The look and the size of spirit houses or shrines depend on the wealth of the owner. Shopping malls and government offices have large, stylish ones, while an average family may have a modest shrine. Prices start from a few thousand baht for a small, simply designed spirit house to more than 30,000 baht for the more lavished ones. Before installing a new spirit house, astrological charts have to be consulted to obtain auspicious date and time. There is also a dos and don’ts list that people can follow. Some also seek advice from a monk or a fortune-teller before putting up the shrine. For a shrine honouring a Brahma God or any Hindu God, a Brahmin priest must lead the placement ceremony. 

A small spirit house at the door of a traditional Thai home.

Most Thais pay respect to spirit houses and many will wai as they pass in acknowledgement of the spirits or Gods. No one will think any the worse of you if you don’t wai but if you want to make an offering, choose a garland, a simple fruit or a bottle of water, or the popular Strawberry Fanta (no one knows why it has become the favourite flavour for offering).

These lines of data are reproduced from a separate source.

(* ===== verification/PyStr.v ===== *)
(** * Python string operations used by [main.py]

    [scan_images] tests every directory entry with
    [f.lower().endswith(('.jpg', '.jpeg', '.png'))] and builds the
    path with [os.path.join(directory, f)]; the log messages are
    f-strings that print an [int].  This file models those library
    calls on [string]:

    - [lower] is [str.lower] on ASCII: the letters [A]..[Z] move to
      [a]..[z] and every other character is kept.  Python also maps
      upper-case code points outside ASCII; the only ones whose
      lower-case form contains an ASCII character are U+0130 (giving
      [i]) and the Kelvin sign U+212A (giving [k]).  As the supported
      extensions are made of the characters [.], [e], [g], [j], [n],
      [p] only, the extension test gives the same answer:
      [endswith_lowers] proves it for every lower-casing in the sense
      of the relation [lowers];
    - [endswith] compares the last [len(suffix)] characters, as
      CPython's tail match does, and [endswith_any] is the tuple form;
    - [path_join] is POSIX [os.path.join] on two components;
    - [str_of_nat] and [str_of_Z] are [str(int)], in decimal. *)

From Stdlib Require Import List String Ascii Bool Arith ZArith Lia.
From Stdlib Require Import DecimalString DecimalNat DecimalPos DecimalZ.
From S2P Require Import Prelude.
Import ListNotations.

#[local] Open Scope string_scope.

Definition is_upper_ascii (c : ascii) : bool :=
  let n := nat_of_ascii c in ((65 <=? n) && (n <=? 90))%nat.

Definition lower_char (c : ascii) : ascii :=
  if is_upper_ascii c then ascii_of_nat (nat_of_ascii c + 32) else c.

Fixpoint lower (s : string) : string :=
  match s with
  | EmptyString => EmptyString
  | String c s' => String (lower_char c) (lower s')
  end.

(** Characters of the ASCII range. *)
Definition is_ascii (c : ascii) : bool := (nat_of_ascii c <? 128)%nat.

(** Every character of [s] satisfies [f]. *)
Fixpoint all_chars (f : ascii -> bool) (s : string) : bool :=
  match s with
  | EmptyString => true
  | String c s' => f c && all_chars f s'
  end.

(** [lowers plain s t]: [t] is a lower-casing of [s] that agrees with
    [lower] on ASCII and is free on everything else, up to one
    constraint: what replaces a run of characters outside ASCII ends
    in a character that is not [plain].  The characters of a string
    may be read as code points (rules [lowers_nil], [lowers_ascii],
    [lowers_last]) or as the bytes of its UTF-8 encoding, where a code
    point outside ASCII is a run of bytes outside ASCII and
    [lowers_run] consumes the bytes before the last. *)
Inductive lowers (plain : ascii -> bool) : string -> string -> Prop :=
| lowers_nil : lowers plain "" ""
| lowers_ascii c s t :
    is_ascii c = true -> lowers plain s t ->
    lowers plain (String c s) (String (lower_char c) t)
| lowers_last c q d s t :
    is_ascii c = false -> plain d = false -> lowers plain s t ->
    lowers plain (String c s) (q ++ String d t)
| lowers_run c c' q s t :
    is_ascii c = false -> is_ascii c' = false ->
    lowers plain (String c' s) t ->
    lowers plain (String c (String c' s)) (q ++ t).

Definition endswith (s suffix : string) : bool :=
  let n := String.length s in
  let k := String.length suffix in
  if (k <=? n)%nat then String.eqb (substring (n - k) k s) suffix else false.

Definition endswith_any (s : string) (suffixes : list string) : bool :=
  existsb (endswith s) suffixes.

Definition startswith (s pre : string) : bool := String.prefix pre s.

(** [posixpath.join(a, b)]: an absolute [b] or an empty [a] gives [b];
    otherwise exactly one separator stands between the two. *)
Definition path_join (a b : string) : string :=
  if startswith b "/" || String.eqb a "" then b
  else if endswith a "/" then a ++ b
  else a ++ "/" ++ b.

Definition str_of_nat (n : nat) : string :=
  NilEmpty.string_of_uint (Nat.to_uint n).

Definition str_of_Z (z : Z) : string :=
  NilZero.string_of_int (Z.to_int z).

(** ** [lower] *)

Section Lower.
Implicit Types (s p : string) (c : ascii).

Lemma lower_char_idem c : lower_char (lower_char c) = lower_char c.
Proof. destruct c as [[] [] [] [] [] [] [] []]; reflexivity. Qed.

Lemma lower_char_not_upper c : is_upper_ascii (lower_char c) = false.
Proof. destruct c as [[] [] [] [] [] [] [] []]; reflexivity. Qed.

Lemma lower_char_fixed c : is_upper_ascii c = false -> lower_char c = c.
Proof. unfold lower_char; intros ->; reflexivity. Qed.

Lemma lower_idem s : lower (lower s) = lower s.
Proof. induction s; simpl; [|rewrite lower_char_idem]; congruence. Qed.

Lemma lower_length s : String.length (lower s) = String.length s.
Proof. induction s; simpl; congruence. Qed.

Lemma lower_app s p : lower (s ++ p) = lower s ++ lower p.
Proof. induction s; simpl; congruence. Qed.

End Lower.

(** ** [endswith] *)

Section Endswith.
Implicit Types (s p suffix : string).

Lemma endswith_app p suffix : endswith (p ++ suffix) suffix = true.
Proof.
  unfold endswith. rewrite str_length_app.
  destruct (Nat.leb_spec (String.length suffix)
              (String.length p + String.length suffix)); [|lia].
  rewrite Nat.add_sub, substring_app_r. apply String.eqb_refl.
Qed.

Lemma endswith_spec s suffix :
  endswith s suffix = true <-> exists p, s = p ++ suffix.
Proof.
  split.
  - unfold endswith.
    destruct (Nat.leb_spec (String.length suffix) (String.length s)) as [Hle|];
      [|discriminate].
    intros H%String.eqb_eq.
    exists (substring 0 (String.length s - String.length suffix) s).
    rewrite <- (substring_split s (String.length s - String.length suffix)
                  (String.length suffix)) at 1 by lia.
    f_equal. exact H.
  - intros [p ->]. apply endswith_app.
Qed.

Lemma endswith_length s suffix :
  endswith s suffix = true -> String.length suffix <= String.length s.
Proof. intros [p ->]%endswith_spec. rewrite str_length_app. lia. Qed.

Lemma endswith_refl s : endswith s s = true.
Proof. apply endswith_spec. exists "". reflexivity. Qed.

Lemma endswith_extend p s suffix :
  endswith s suffix = true -> endswith (p ++ s) suffix = true.
Proof.
  intros [q ->]%endswith_spec. apply endswith_spec.
  exists (p ++ q). symmetry. apply str_app_assoc.
Qed.

Lemma endswith_trans s p suffix :
  endswith s p = true -> endswith p suffix = true -> endswith s suffix = true.
Proof. intros [q ->]%endswith_spec H. apply endswith_extend, H. Qed.

Lemma endswith_lower s suffix :
  endswith s suffix = true -> endswith (lower s) (lower suffix) = true.
Proof. intros [q ->]%endswith_spec. rewrite lower_app. apply endswith_app. Qed.

Lemma endswith_any_spec s suffixes :
  endswith_any s suffixes = true <->
  exists suffix p, In suffix suffixes /\ s = p ++ suffix.
Proof.
  unfold endswith_any. rewrite existsb_exists. split.
  - intros (suffix & Hin & [p Hp]%endswith_spec). eauto.
  - intros (suffix & p & Hin & ->). exists suffix. split; [auto|apply endswith_app].
Qed.

End Endswith.

(** ** Lower-casing beyond ASCII

    [str.lower] maps code points outside ASCII too, and the final
    sigma depends on its context.  The test of a suffix made of
    [plain] ASCII characters does not see the difference: it gives the
    same answer on every lower-casing in the sense of [lowers]. *)

Section Lowerings.
Variable plain : ascii -> bool.
Implicit Types (s t q suffix : string) (c d : ascii).

(** The characters a suffix may be made of. *)
Definition plain_ascii (d : ascii) : bool := is_ascii d && plain d.

Lemma is_ascii_lower_char c : is_ascii (lower_char c) = is_ascii c.
Proof. destruct c as [[] [] [] [] [] [] [] []]; reflexivity. Qed.

Lemma lower_char_not_ascii c : is_ascii c = false -> lower_char c = c.
Proof. destruct c as [[] [] [] [] [] [] [] []]; (discriminate || reflexivity). Qed.

Lemma all_chars_app f s t : all_chars f (s ++ t) = all_chars f s && all_chars f t.
Proof. induction s as [|c s IH]; simpl; [|rewrite IH, andb_assoc]; reflexivity. Qed.

Lemma endswith_cons c s suffix :
  endswith (String c s) suffix = endswith s suffix || String.eqb (String c s) suffix.
Proof.
  apply eq_iff_eq_true.
  rewrite orb_true_iff, String.eqb_eq, !endswith_spec. split.
  - intros [[|a p] Hp]; [right; exact Hp|left].
    injection Hp as _ Hp. eauto.
  - intros [[p ->]|<-]; [exists (String c p)|exists ""]; reflexivity.
Qed.

(** A suffix of plain characters cannot reach across a character that
    is not plain. *)
Lemma endswith_not_plain q d t suffix :
  plain d = false -> all_chars plain_ascii suffix = true ->
  endswith (q ++ String d t) suffix = endswith t suffix.
Proof.
  intros Hd Hsuf.
  assert (Hno : forall q', String.eqb (q' ++ String d t) suffix = false).
  { intros q'. apply String.eqb_neq. intros <-.
    rewrite all_chars_app in Hsuf. simpl in Hsuf. unfold plain_ascii in Hsuf at 2.
    rewrite Hd, andb_false_r, andb_false_r in Hsuf. discriminate. }
  induction q as [|a q IH]; cbn [append]; rewrite endswith_cons.
  - pose proof (Hno "") as H0. cbn [append] in H0. rewrite H0. apply orb_false_r.
  - pose proof (Hno (String a q)) as H0. cbn [append] in H0.
    rewrite IH, H0. apply orb_false_r.
Qed.

(** The model's [lower] is one of the lower-casings. *)
Lemma lowers_lower s :
  (forall d, plain d = true -> is_ascii d = true) -> lowers plain s (lower s).
Proof.
  intros Hplain. induction s as [|c s IH]; simpl; [constructor|].
  destruct (is_ascii c) eqn:Hc; [constructor; assumption|].
  rewrite (lower_char_not_ascii c Hc). apply (lowers_last plain c "" c); auto.
  destruct (plain c) eqn:Hp; [|reflexivity]. apply Hplain in Hp. congruence.
Qed.

(** A lower-casing made of plain characters only is [lower]. *)
Lemma lowers_plain s t :
  lowers plain s t -> all_chars plain_ascii t = true -> t = lower s.
Proof.
  induction 1 as [|c s t Hc _ IH|c q d s t Hc Hd _ _|c c' q s t Hc Hc' _ IH];
    simpl; intros Hall.
  - reflexivity.
  - apply andb_true_iff in Hall as [_ Hall]. f_equal. auto.
  - rewrite all_chars_app in Hall. simpl in Hall. unfold plain_ascii in Hall at 2.
    rewrite Hd, andb_false_r, andb_false_r in Hall. discriminate.
  - rewrite all_chars_app in Hall. apply andb_true_iff in Hall as [_ Hall].
    specialize (IH Hall). simpl in IH.
    rewrite IH in Hall. simpl in Hall. unfold plain_ascii in Hall at 1.
    rewrite is_ascii_lower_char, Hc' in Hall. discriminate.
Qed.

(** The lower-casing of a string of ASCII characters is [lower]. *)
Lemma lowers_ascii_only s t :
  lowers plain s t -> all_chars is_ascii (lower s) = true -> t = lower s.
Proof.
  induction 1 as [|c s t Hc _ IH|c q d s t Hc Hd _ _|c c' q s t Hc Hc' _ _];
    simpl; rewrite ?is_ascii_lower_char; intros Hall.
  - reflexivity.
  - apply andb_true_iff in Hall as [_ Hall]. f_equal. auto.
  - rewrite Hc in Hall. discriminate.
  - rewrite Hc in Hall. discriminate.
Qed.

Lemma all_chars_plain_ascii s :
  all_chars plain_ascii s = true -> all_chars is_ascii s = true.
Proof.
  induction s as [|c s IH]; simpl; [reflexivity|]. unfold plain_ascii at 1.
  intros [[-> _]%andb_true_iff H]%andb_true_iff. auto.
Qed.

(** What replaces a string that starts outside ASCII contains a
    character that is not plain, and a plain suffix lies behind it. *)
Lemma lowers_run_tail c s t suffix :
  lowers plain (String c s) t -> is_ascii c = false ->
  all_chars plain_ascii suffix = true ->
  forall q, endswith (q ++ t) suffix = endswith t suffix.
Proof.
  intros H. remember (String c s) as cs eqn:Hcs. revert c s Hcs.
  induction H as [|a s t Ha _ _|a q' d s t Ha Hd _ _|a a' q' s t Ha Ha' _ IH];
    intros c s0 Hcs Hc Hsuf q; inversion Hcs; subst.
  - congruence.
  - rewrite <- str_app_assoc, !endswith_not_plain by assumption. reflexivity.
  - rewrite <- str_app_assoc, !(IH _ _ eq_refl Ha' Hsuf). reflexivity.
Qed.

(** The suffix test gives the same answer on every lower-casing. *)
Lemma endswith_lowers s t suffix :
  lowers plain s t -> all_chars plain_ascii suffix = true ->
  endswith t suffix = endswith (lower s) suffix.
Proof.
  intros H Hsuf.
  assert (Hhead : forall c x, is_ascii c = false ->
            endswith (String c x) suffix = endswith x suffix).
  { intros c x Hc. rewrite endswith_cons.
    replace (String.eqb (String c x) suffix) with false; [apply orb_false_r|].
    symmetry. apply String.eqb_neq. intros <-. simpl in Hsuf.
    unfold plain_ascii in Hsuf at 1. rewrite Hc in Hsuf. discriminate. }
  induction H as [|c s t Hc H IH|c q d s t Hc Hd _ IH|c c' q s t Hc Hc' H IH].
  - reflexivity.
  - simpl. rewrite !endswith_cons, IH. f_equal.
    apply eq_iff_eq_true. rewrite !String.eqb_eq. split; intros <-; f_equal;
      simpl in Hsuf; apply andb_true_iff in Hsuf as [_ Hsuf].
    + symmetry. eapply lowers_plain; eauto.
    + eapply lowers_ascii_only; eauto using all_chars_plain_ascii.
  - simpl. rewrite (lower_char_not_ascii c Hc), (Hhead _ _ Hc).
    rewrite endswith_not_plain by assumption. exact IH.
  - rewrite (lowers_run_tail _ _ _ _ H Hc' Hsuf), IH.
    change (lower (String c (String c' s))) with (String (lower_char c) (lower (String c' s))).
    rewrite (lower_char_not_ascii c Hc), (Hhead _ _ Hc). reflexivity.
Qed.

End Lowerings.

(** ** [path_join] *)

Section PathJoin.
Implicit Types (a b : string).

Lemma startswith_empty pre : startswith "" pre = String.eqb pre "".
Proof. destruct pre; reflexivity. Qed.

Lemma startswith_char c s (x : ascii) :
  startswith (String c s) (String x "") = Ascii.eqb x c.
Proof.
  unfold startswith. simpl.
  destruct (ascii_dec x c) as [->|Hne].
  - rewrite Ascii.eqb_refl. destruct s; reflexivity.
  - symmetry. apply Ascii.eqb_neq, Hne.
Qed.

Lemma path_join_endswith a b : endswith (path_join a b) b = true.
Proof.
  unfold path_join.
  destruct (startswith b "/" || String.eqb a ""); [apply endswith_refl|].
  destruct (endswith a "/"); [apply endswith_app|].
  rewrite <- str_app_assoc. apply endswith_app.
Qed.

Lemma path_join_empty b : path_join "" b = b.
Proof. unfold path_join. rewrite String.eqb_refl, orb_true_r. reflexivity. Qed.

Lemma path_join_absolute a b : startswith b "/" = true -> path_join a b = b.
Proof. unfold path_join. intros ->. reflexivity. Qed.

Lemma path_join_relative a b :
  a <> "" -> startswith b "/" = false ->
  path_join a b = a ++ (if endswith a "/" then "" else "/") ++ b.
Proof.
  intros Ha Hb. unfold path_join. rewrite Hb.
  destruct (String.eqb_spec a ""); [contradiction|]. simpl.
  destruct (endswith a "/"); reflexivity.
Qed.

Lemma path_join_inj a b b' :
  startswith b "/" = false -> startswith b' "/" = false ->
  path_join a b = path_join a b' -> b = b'.
Proof.
  intros Hb Hb'. destruct (String.eqb_spec a "") as [->|Ha].
  - rewrite !path_join_empty. auto.
  - rewrite !path_join_relative by assumption.
    intros H%str_app_inv_head%str_app_inv_head. exact H.
Qed.

End PathJoin.

(** ** Decimal printing *)

Section Decimal.

Lemma str_of_nat_inj n m : str_of_nat n = str_of_nat m -> n = m.
Proof.
  unfold str_of_nat. intros H.
  apply (f_equal NilEmpty.uint_of_string) in H.
  rewrite !NilEmpty.usu in H. injection H as H.
  apply DecimalNat.Unsigned.to_uint_inj, H.
Qed.

Lemma to_int_not_nil z :
  Z.to_int z <> Decimal.Pos Decimal.Nil /\ Z.to_int z <> Decimal.Neg Decimal.Nil.
Proof.
  destruct z; simpl; split; try discriminate; intros H; injection H;
    apply DecimalPos.Unsigned.to_uint_nonnil.
Qed.

Lemma str_of_Z_inj z z' : str_of_Z z = str_of_Z z' -> z = z'.
Proof.
  unfold str_of_Z. intros H.
  apply (f_equal NilZero.int_of_string) in H.
  rewrite !NilZero.isi in H by apply to_int_not_nil.
  injection H as H. apply DecimalZ.to_int_inj, H.
Qed.

End Decimal.

#[export] Hint Resolve endswith_app endswith_refl endswith_extend
  path_join_endswith endswith_lower : pano.
#[export] Hint Rewrite lower_idem lower_length lower_app path_join_empty : pano.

People often make offerings to spirit houses and shrines to express gratitude when their wishes and prayers are answered. When worshippers do not have special requests, they pray for their well-being and fortune. Normally, Thais seek a spirit’s help when they are in trouble or about to start something new. They also make an abundance of offerings to the spirit house or shrine on Chinese New Year. 

Different types of offerings to spirit houses, including the popular red Fanta.

But even with Thailand wholeheartedly embracing the digital era, many traditions have not vanished. As a matter of fact, they have adapted to modern times. These days, people can seek advice from fortune tellers online or watch Feng Shui TV shows. Construction technology may have progressed but Feng Shui is still considered important when building a house.

Will the spirit houses continue to be important in Thai society? “As long as people still believe in things that are invisible to them, the spirit houses and the worship will not disappear. No matter how society and the context in each period change, the core of our culture such as gratitude, respect for sacred things remains unaltered,” Chulapassorn stresses.